Since the structuring surface sites for (H2O) water are so closely packed together in cells, it is understandable why liquid crystalline (EZ, H3O2) water would be so much more apparent to individuals observing cells than workers performing non-cellular work observing water under a microscope. This in turn raises a different question: why are cells designed to create so much liquid crystalline water (H3O2)?

Mysteries of the Cell

In the previous article, I discussed a common issue I observe within science. When an incorrect model is utilized to explain a natural process, discrepancies between the model and reality will inevitably appear.
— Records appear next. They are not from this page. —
Lemma getParse_listed p reply m :
  is_listing (withPrefix p) (meantOf p m) (kvs reply) ->
  let r := getParse p None reply in
  is_listing (withPrefix p) (meantOf p m) (listed p value r) /\
  error_code r = (if bool_decide (meantOf p m = ∅) then 100 else 0)%Z.
Proof.
  intros Hl. pose proof (listing_empty _ _ _ Hl) as He. unfold getParse, parseRange, listed.
  destruct (kvs reply) as [|kv l] eqn:E; simpl.
  - rewrite bool_decide_true by (by apply He). split; [|done]. by destruct (withPrefix p).
  - rewrite bool_decide_false by (intros Hm; by apply He in Hm).
    destruct (withPrefix p) eqn:Hp; simpl; [by rewrite values_of_kvs|].
    pose proof (listing_single p _ _ _ _ Hp Hl) as ->. done.
Qed.

Lemma deleteParse_listed p reply m :
  is_listing false (meantOf p m) (prev_kvs reply) ->
  let r := deleteParse p None reply in
  is_listing false (meantOf p m) (listed p prev_value r) /\
  error_code r = (if bool_decide (meantOf p m = ∅) then 100 else 0)%Z.
Proof.
  intros Hl. pose proof (listing_empty _ _ _ Hl) as He. unfold deleteParse, parseDelete, listed.
  destruct (prev_kvs reply) as [|kv l] eqn:E; simpl.
  - rewrite bool_decide_true by (by apply He). split; [|done]. by destruct (withPrefix p).
  - rewrite bool_decide_false by (intros Hm; by apply He in Hm).
    destruct (withPrefix p) eqn:Hp; simpl; [by rewrite values_of_kvs|].
    pose proof (listing_single p _ _ _ _ Hp Hl) as ->. done.
Qed.

(** C36. [AsyncGetAction], [AsyncDeleteAction] and [AsyncWatchAction] act on
    exactly the keys they are meant for: with a prefix that ends in a byte
    that can be incremented, the keys with that prefix, else the one key.  A get lists
    them, sorted by key when they are asked for by prefix, a delete removes
    exactly them and lists what they held, a watch is created for them; the
    error is 100 exactly when there is none. *)
Theorem prefix_actions {S} `{!Etcd S} `{!EtcdLaws S} p (s : S) :
  (withPrefix p = true -> incrementable (par_key p) = true) ->
  (exists q, getRequest p = Ok q /\
    let r := getParse p None (etcdRange q s) in
    is_listing (withPrefix p) (meantOf p (contents s)) (listed p value r) /\
    error_code r = (if bool_decide (meantOf p (contents s) = ∅) then 100 else 0)%Z) /\
  (exists q, deleteRequest p = Ok q /\
    let (reply, s') := etcdDeleteRange q s in
    let r := deleteParse p None reply in
    contents s' = filter (fun q => negb (meant p q.1)) (contents s) /\
    is_listing false (meantOf p (contents s)) (listed p prev_value r) /\
    error_code r = (if bool_decide (meantOf p (contents s) = ∅) then 100 else 0)%Z) /\
  (exists q, watchRequest p = Ok q /\ forall k, in_range (watch_key q) (watch_end q) k = meant p k).
Proof.
  intros Hi. destruct (rangeEnd_meant p Hi) as (e & E & He).
  split_and!.
  - unfold getRequest. rewrite E. simpl. eexists. split; [done|]. apply getParse_listed.
    pose proof (etcd_range (mkRange (par_key p) e (withPrefix p)) s) as Hr. simpl in Hr.
    by rewrite (selected_meant p e _ He) in Hr.
  - unfold deleteRequest. rewrite E. simpl. eexists. split; [done|].
    pose proof (etcd_delete (mkDelete (par_key p) e true) s) as Hd.
    destruct (etcdDeleteRange _ s) as [reply s']. destruct Hd as (rev & Hd).
    inversion Hd as [| |? l Hl]; subst. simpl in *. split.
    + apply map_filter_ext. intros k kv _. simpl. by rewrite He.
    + apply deleteParse_listed. simpl. by rewrite (selected_meant p e _ He) in Hl.
  - unfold watchRequest. rewrite E. simpl. by eexists.
Qed.

(** A prefix that ends in the byte 255 gets a range that ends before it
    begins: the key itself is not in it. *)
Lemma prefix_255 :
  let p := mkParameters true 0 0 0 0 (String "a" (String "255" "")) "" "" in
  exists e, rangeEnd p = Ok e /\ forall k, in_range (par_key p) e k = false.
Proof.
  simpl. eexists. split; [vm_compute; reflexivity|]. intros k. unfold in_range. simpl.
  destruct k as [|c [|d k]]; [done| |].
  - rewrite leb_cons, ltb_cons. destruct (N.compare_spec (N_of_ascii "a") (N_of_ascii c)) as [E|?|?]; try done.
    simpl. by rewrite (proj2 (N.compare_gt_iff _ _)).
  - rewrite !leb_cons, !ltb_cons. destruct (N.compare_spec (N_of_ascii "a") (N_of_ascii c)) as [E|?|?]; try done.
    + rewrite <- E. simpl.
      destruct d as [[] [] [] [] [] [] [] []]; try done; by destruct k.
    + simpl. by rewrite (proj2 (N.compare_gt_iff _ _)).
Qed.

(** ** Watching *)

Definition watchRun (turn : Tag -> bool -> M AsyncWatchAction unit) (ms : list WatchMove) : AsyncWatchAction -> AsyncWatchAction :=
  fun s => (for_each ms (watchMove turn) s).2.
Definition ok_move (m : WatchMove) : bool := if m is Complete _ false _ then false else true.
(** The replies that were read. *)
Definition reads (ms : list WatchMove) : list WatchResponse :=
  ms ≫= (fun m => if m is Complete TagRead true r then [r] else []).
Definition readsUnderWay (s : AsyncWatchAction) : nat := length (filter (.= TagRead) (stream_ops s)).

Lemma eraseFirst_filter (P : Tag -> Prop) `{!forall t, Decision (P t)} t l rest :
  eraseFirst t l = Some rest ->
  length (filter P l) = length (filter P rest) + (if bool_decide (P t) then 1 else 0).
Proof.
  revert rest. induction l as [|u l IH]; simpl; [done|]. intros rest. case_decide as Ht.
  - intros [= <-]. subst u. rewrite filter_cons. case_bool_decide; case_decide; simpl; done || lia.
  - destruct (eraseFirst t l) as [rest'|] eqn:E; [|done]. intros [= <-]. specialize (IH rest' eq_refl).
    rewrite !filter_cons. case_decide; simpl; lia.
Qed.

Lemma watchRun_cons turn m ms s :
  (forall s, (watchMove turn m s).1 = Ok tt) ->
  watchRun turn (m :: ms) s = watchRun turn ms (watchMove turn m s).2.
Proof.
  intros Hm. unfold watchRun. cbn [for_each]. specialize (Hm s).
  destruct (watchMove turn m s) as [x s'] eqn:E. simpl in Hm. subst x. by rewrite (bind_Ok _ _ _ _ _ E).
Qed.

Lemma callbackMove_Ok m s : (watchMove callbackTurn m s).1 = Ok tt.
Proof.
  destruct m as [t ok r|]; simpl.
  - rewrite bind_get. destruct (eraseFirst t (stream_ops s)); [|done]. destruct (running s); [|done]. simpl.
    rewrite bind_modify. unfold callbackTurn. destruct ok; [|done]. destruct t; try done. simpl.
    rewrite bind_get. unfold when. by destruct (has_events _).
  - unfold CancelWatch. rewrite bind_get. by destruct (isCancelled s).
Qed.
(** Nothing leaks: at any time every manager that lives is the one of its
    routing data in the pool, every upstream pipeline that lives has a
    subscriber and each of its subscribers is a living observer of the same
    routing data that holds this pipeline and its subscription id, and every
    living observer waits for the pool's connection or is such a subscriber. *)
Lemma pool_no_leaks (evs : list PoolEvent) s : poolRun evs newPool = (Ok tt, s) ->
  (forall m x, managers s !! m = Some x -> m_dead x = false -> broadcasts_ s !! routingData_ x = Some m) /\
  (forall m h, handlers s !! m = Some h -> pipelineAlive h = true ->
     subscribers_ h <> [] /\ exists r, broadcasts_ s !! r = Some m /\
     forall i o, (i, o) ∈ subscribers_ h -> observers s !! o = Some (mkObserver r (Some m) i false)) /\
  (forall o y, observers s !! o = Some y -> deleted_ y = false ->
     exists m x, broadcasts_ s !! o_routingData_ y = Some m /\ managers s !! m = Some x /\ m_dead x = false /\
     ((exists ws, sharedPromise_ x = Waiting ws /\ o ∈ ws) \/
      (exists h, handlers s !! m = Some h /\ pipelineAlive h = true /\ o ∈ (subscribers_ h).*2))).
Proof.
  intros E. destruct (poolRun_ok evs _ _ _ rep_new_pool E) as [a Hrep]. split_and!.
  - intros m x Em Hd. destruct (entry_of a m) as [(r & e & Ea)|Hn].
    + pose proof (rp_entry _ _ Hrep r) as H. rewrite Ea in H. pose proof (entry_broadcast _ _ _ _ H) as Hb.
      apply entry_manager in H as [p H]. rewrite H in Em. by injection Em as <-.
    + destruct (rp_retired _ _ Hrep m Hn) as [H _]. by rewrite (H x Em) in Hd.
  - intros m h Eh Ha. destruct (isOpen_alive a m h s Hrep Eh Ha) as (r & subs & n & Hs & Hne & ->). simpl.
    split; [by intros ->|]. exists r. split; [apply Hs|]. intros i o. apply (st_subscribed _ _ _ _ _ _ Hs).
  - intros o y Ey Hd. pose proof (rp_entry _ _ Hrep (o_routingData_ y)) as H.
    destruct (a !! o_routingData_ y) as [[m [l|l]]|] eqn:Ea.
    + destruct H as (ws & [Eb Em _ _ _ Hall] & _). exists m. eexists. split_and!; [done..|]. left. exists ws. split; [done|].
      rewrite <- (app_nil_r ws). by eapply Hall.
    + destruct H as (subs & [Eb Em (n & Eh & _) _ _ Hall] & _). exists m. eexists. split_and!; [done..|]. right.
      eexists. split_and!; [done..|]. by eapply Hall.
    + destruct H as [_ H]. by rewrite (H o y Ey) in Hd.
Qed.

End broadcast.

(** ** At concrete inputs *)

(** Two clients of one routing data, of which the second has a write fail. *)
Definition exampleEvents : list (PoolEvent (T:=nat) (R:=nat)) :=
  [NewObserver 7 None; NewObserver 7 None; ConnectDone 1 (Connected SetOk);
   UpstreamData 1 (fun _ => false) 5; UpstreamData 1 (fun o => o =? 2) 6; UpstreamData 1 (fun _ => false) 8].

Lemma pool_refines_witness :
  told (poolRun (exampleEvents ++ [UpstreamEOF 1]) newPool).2 =
    [OnNext 0 5; OnNext 2 5; OnNext 0 6; OnNext 2 6; OnNext 0 8; OnCompleted 0] /\
  exists s a, poolRun (exampleEvents ++ [UpstreamEOF 1]) newPool = (Ok tt, s) /\
    specRun ∅ 0 (exampleEvents ++ [UpstreamEOF 1]) (told s) a (nextObject s) /\ rep a s.
Proof.
  split; [vm_compute; reflexivity|].
  destruct (pool_refines (exampleEvents ++ [UpstreamEOF 1])) as (evs1 & evs2 & s & a & E & E1 & Hs & Hrep & Hend).
  exists s, a. destruct Hend as [->|(ev & evs3 & _ & _ & Ef)].
  - rewrite app_nil_r in E. rewrite E. split; [exact E1|]. split; [exact Hs|exact Hrep].
  - vm_compute in Ef. discriminate Ef.
Defined.

Lemma pool_no_leaks_witness :
  let s := (poolRun exampleEvents newPool).2 in
  (subscribers_ <$> handlers s !! 1) = Some [(0, 0)] /\
  forall m h, handlers s !! m = Some h -> pipelineAlive h = true -> subscribers_ h <> [].
Proof.
  intros s. split; [vm_compute; reflexivity|]. intros m h Eh Ha.
  destruct (pool_no_leaks exampleEvents s) as (_ & H & _).
  - vm_compute. reflexivity.
  - exact (proj1 (H m h Eh Ha)).
Defined.

(** The connection of a third routing data succeeds at once. *)
Lemma connect_at_once_dangles :
  (poolRun (exampleEvents ++ [NewObserver 9 (Some (Connected SetOk))]) newPool).1 =
    Err (Undefined "BroadcastHandler destroyed").
Proof. vm_compute. reflexivity. Qed.
(* ===== verification/Bootstrap.v ===== *)
(** * Servers and routing (src/wangle/bootstrap)

    [ServerWorkerPool] keeps an acceptor for each thread of the executor and
    makes every listening socket accept for every one of them;
    [ServerBootstrap] binds the sockets.  [AcceptRoutingHandler], in the accept
    pipeline of an acceptor, reads each new connection until its routing data
    are parsed and hands it to the worker that their hash selects.

    Executors and server sockets are not of the repository: threads start and
    stop as events, and a socket is its list of accept callbacks, of which
    the TCP factory's [removeAcceptCB] takes one out and the UDP factory's none. *)
From Stdlib Require Import ZArith Lia.
From stdpp Require Import base numbers list gmap strings.
From S2P Require Import Prelude.
Open Scope cpp_scope.

Set Default Goal Selector "!".

(** ** Workers and sockets *)

(** Removing an accept callback from a server socket; what it does for a
    callback that is not there is not said. *)
Class AcceptSockets : Type := {
  removeAcceptCallback : nat -> list nat -> res (list nat);
  remove_present w l : NoDup l -> w ∈ l -> removeAcceptCallback w l = Ok (filter (fun v => v <> w) l)
}.

(** The factories of the repository, of TCP and of UDP sockets; they add accept
    callbacks in one way. *)
Inductive SocketFactory : Type := AsyncServerSocketFactory | AsyncUDPServerSocketFactory.
#[export] Instance SocketFactory_eq_dec : EqDecision SocketFactory.
Proof. solve_decision. Defined.

Section workers.
Context {Address : Type} `{!AcceptSockets}.

(** A listening socket, with its accept callbacks. *)
Record Socket : Type := mkSocket {
  boundTo : Address;
  reuse : bool;
  callbacks : list nat
}.

(** Handles of threads and acceptors are numbers; the map is kept in the order
    of its keys. *)
Record Server : Type := mkServer {
  workers_ : list (nat * nat);
  sockets_ : list nat;
  sockets : gmap nat Socket;
  nextAcceptor : nat;
  nextSocket : nat;
  dropped : list nat;          (* acceptors whose connections were dropped, and that are gone *)
  stopped_ : bool
}.
Definition newServer : Server := mkServer [] [] ∅ 0 0 [] false.

Definition setWorkers x (s : Server) : Server :=
  mkServer x (sockets_ s) (sockets s) (nextAcceptor s) (nextSocket s) (dropped s) (stopped_ s).
Definition setSockets x (s : Server) : Server :=
  mkServer (workers_ s) x (sockets s) (nextAcceptor s) (nextSocket s) (dropped s) (stopped_ s).
Definition setSocket k x (s : Server) : Server :=
  mkServer (workers_ s) (sockets_ s) (<[k := x]> (sockets s)) (nextAcceptor s) (nextSocket s) (dropped s) (stopped_ s).
Definition addDropped w (s : Server) : Server :=
  mkServer (workers_ s) (sockets_ s) (sockets s) (nextAcceptor s) (nextSocket s) (dropped s ++ [w]) (stopped_ s).

(** [std::map::insert]: an entry that is there stays. *)
Fixpoint insertWorker (h w : nat) (l : list (nat * nat)) : list (nat * nat) :=
  match l with
  | [] => [(h, w)]
  | (h', w') :: l' =>
      if decide (h = h') then l
      else if decide (h < h') then (h, w) :: l
      else (h', w') :: insertWorker h w l'
  end.

Definition socketOf (k : nat) : M Server Socket :=
  let! s := get in of_option (Undefined "socket destroyed") (sockets s !! k).
Definition addAcceptCB (k w : nat) : M Server unit :=
  let! x := socketOf k in
  modify (setSocket k (mkSocket (boundTo x) (reuse x) (callbacks x ++ [w]))).
Definition removeAcceptCB (k w : nat) : M Server unit :=
  let! x := socketOf k in
  match removeAcceptCallback w (callbacks x) with
  | Ok l => modify (setSocket k (mkSocket (boundTo x) (reuse x) l))
  | Err f => raise f
  end.

Definition forEachWorker (f : nat -> M Server unit) : M Server unit :=
  let! s := get in for_each (workers_ s) (fun kv => f kv.2).

(** [threadStarted]; making the acceptor may throw. *)
Definition threadStarted (h : nat) (throws : bool) : M Server unit :=
  if throws then raise (RuntimeError "newAcceptor")
  else
    let! s := get in
    let worker := nextAcceptor s in
    do! modify (fun s => mkServer (insertWorker h worker (workers_ s)) (sockets_ s) (sockets s) (S worker)
          (nextSocket s) (dropped s) (stopped_ s)) in
    let! s := get in
    for_each (sockets_ s) (fun socket => addAcceptCB socket worker).

(** [threadStopped], with the way the factory of the sockets removes an accept
    callback. *)
Definition threadStoppedBy (removeCB : nat -> nat -> M Server unit) (h : nat) : M Server unit :=
  let! s := get in
  match assoc h (workers_ s) with
  | None => ret tt
  | Some worker =>
      do! modify (fun s => setWorkers (without h (workers_ s)) s) in
      do! for_each (sockets_ s) (fun socket => removeCB socket worker) in
      modify (addDropped worker)
  end.
(** [AsyncUDPServerSocketFactory::removeAcceptCB] is empty. *)
Definition udpRemoveAcceptCB (k w : nat) : M Server unit := ret tt.
Definition factoryRemoveAcceptCB (f : SocketFactory) : nat -> nat -> M Server unit :=
  match f with
  | AsyncServerSocketFactory => removeAcceptCB
  | AsyncUDPServerSocketFactory => udpRemoveAcceptCB
  end.
Definition threadStopped (f : SocketFactory) : nat -> M Server unit := threadStoppedBy (factoryRemoveAcceptCB f).

(** ** Groups of threads *)

(** [ServerBootstrap::group]: the sizes of the two groups, when they are not
    given those of new ones, and whether the acceptors are the application's. *)
Record Groups : Type := mkGroups {
  acceptThreads : nat;
  ioThreads : nat;
  ownAcceptors : bool
}.
Definition group (acceptorFactory_ childPipelineFactory_ : bool) (accept_group io_group : option nat)
    (hardware_concurrency : nat) : res Groups :=
  let accept_group := default 1 accept_group in
  let io_group :=
    match io_group with
    | Some n => n
    | None => if hardware_concurrency <=? 0 then 8 else hardware_concurrency
    end in
  if acceptorFactory_ && childPipelineFactory_
  then Err (CheckFailed "!(acceptorFactory_ && childPipelineFactory_)")
  else Ok (mkGroups accept_group io_group acceptorFactory_).

(** [addObserver]: [threadPreviouslyStarted] for the threads that run. *)
Definition addObserver (threads : list nat) : M Server unit := for_each threads (fun h => threadStarted h false).

(** ** Binding *)

(** [AsyncServerSocketFactory::newSocket], and [getAddress] of the result: the
    address that the system bound, or an exception. *)
Context (bindTo : Address -> bool -> nat -> option Address).

(** The sockets of the threads of the acceptor group, one after the other: each
    is bound to the address that the one before got. *)
Fixpoint startSockets (n : nat) (address : Address) (reusePort : bool) (k : nat)
    : list (nat * Socket) * bool :=
  match n with
  | 0 => ([], false)
  | S n =>
      match bindTo address reusePort k with
      | Some a =>
          let '(l, exn) := startSockets n a reusePort (S k) in
          ((k, mkSocket a reusePort []) :: l, exn)
      | None =>
          let '(l, _) := startSockets n address reusePort (S k) in (l, true)
      end
  end.

(** One socket: the workers that are there accept from it; then it is listed. *)
Definition acceptOn (socket : nat) : M Server unit := forEachWorker (addAcceptCB socket).
Definition listSocket (socket : nat) : M Server unit := modify (fun s => setSockets (sockets_ s ++ [socket]) s).

Definition bindImpl (numThreads : nat) (reusePort_ : bool) (address : Address) : M Server unit :=
  let! s := get in
  let reusePort := reusePort_ || (1 <? numThreads) in
  let '(new_sockets, exn) := startSockets (Nat.max 1 numThreads) address reusePort (nextSocket s) in
  do! modify (fun s => mkServer (workers_ s) (sockets_ s) (sockets s) (nextAcceptor s)
        (nextSocket s + Nat.max 1 numThreads) (dropped s) (stopped_ s)) in
  if exn then raise (RuntimeError "newSocket")
  else
    do! modify (fun s => mkServer (workers_ s) (sockets_ s) (list_to_map new_sockets ∪ sockets s) (nextAcceptor s)
          (nextSocket s) (dropped s) (stopped_ s)) in
    for_each new_sockets.*1 (fun socket => do! acceptOn socket in listSocket socket).

(** [bind] of an existing socket. *)
Definition bindSocket (numThreads : nat) (address : Address) : M Server unit :=
  if negb (numThreads =? 1) then raise (CheckFailed "acceptor_group_->numThreads() == 1")
  else
    let! s := get in
    let socket := nextSocket s in
    do! modify (fun s => mkServer (workers_ s) (sockets_ s) (<[socket := mkSocket address false []]> (sockets s))
          (nextAcceptor s) (S socket) (dropped s) (stopped_ s)) in
    do! acceptOn socket in
    listSocket socket.

(** [stop]: the last references to the sockets go. *)
Definition stop : M Server unit :=
  modify (fun s => mkServer (workers_ s) [] (filter (fun kv => kv.1 ∉ sockets_ s) (sockets s)) (nextAcceptor s)
    (nextSocket s) (dropped s) true).

Inductive ServerEvent : Type :=
| ThreadStarted (h : nat) (throws : bool)
| ThreadStopped (h : nat)
| Bind (numThreads : nat) (reusePort_ : bool) (address : Address)
| BindSocket (numThreads : nat) (address : Address)
| Observe (threads : list nat)
| Stop.

(** An executor reports a thread as started once before it stops; a server that
    makes UDP sockets is not given an existing socket, which is one of TCP. *)
Definition serverEvent (f : SocketFactory) (ev : ServerEvent) : M Server unit :=
  let! s := get in
  match ev with
  | ThreadStarted h throws => when (if assoc h (workers_ s) is None then true else false) (threadStarted h throws)
  | ThreadStopped h => threadStopped f h
  | Bind n reuse a => bindImpl n reuse a
  | BindSocket n a => when (bool_decide (f = AsyncServerSocketFactory)) (bindSocket n a)
  | Observe threads => addObserver (filter (fun h => assoc h (workers_ s) = None) (remove_dups threads))
  | Stop => stop
  end.
End workers.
One would expect that when this happens, it would encourage those espousing the erroneous model to re-examine their model, but instead, since so much has been invested into that model, they instead will denounce any challenges to it, and come up with innumerable creative ways to explain away each failure of the existing model.

Consider, for example, the initial promises of the vaccines (if you get two doses, you are told that you will be completely immune, transmission will stop, and COVID-19 will rapidly fade into memory). Since the clinical trials for the vaccines were fraudulent, none of the vaccines’ promises materialized, and the COVID situation instead, became worse. However, instead of healthcare authorities (and the medical community) admitting their mistake and switching to a different approach for managing COVID-19, they doubled down on the vaccine mandates and moved the goal posts more times than I can count on exactly what mass-forced vaccination (and boosting) was supposed to accomplish.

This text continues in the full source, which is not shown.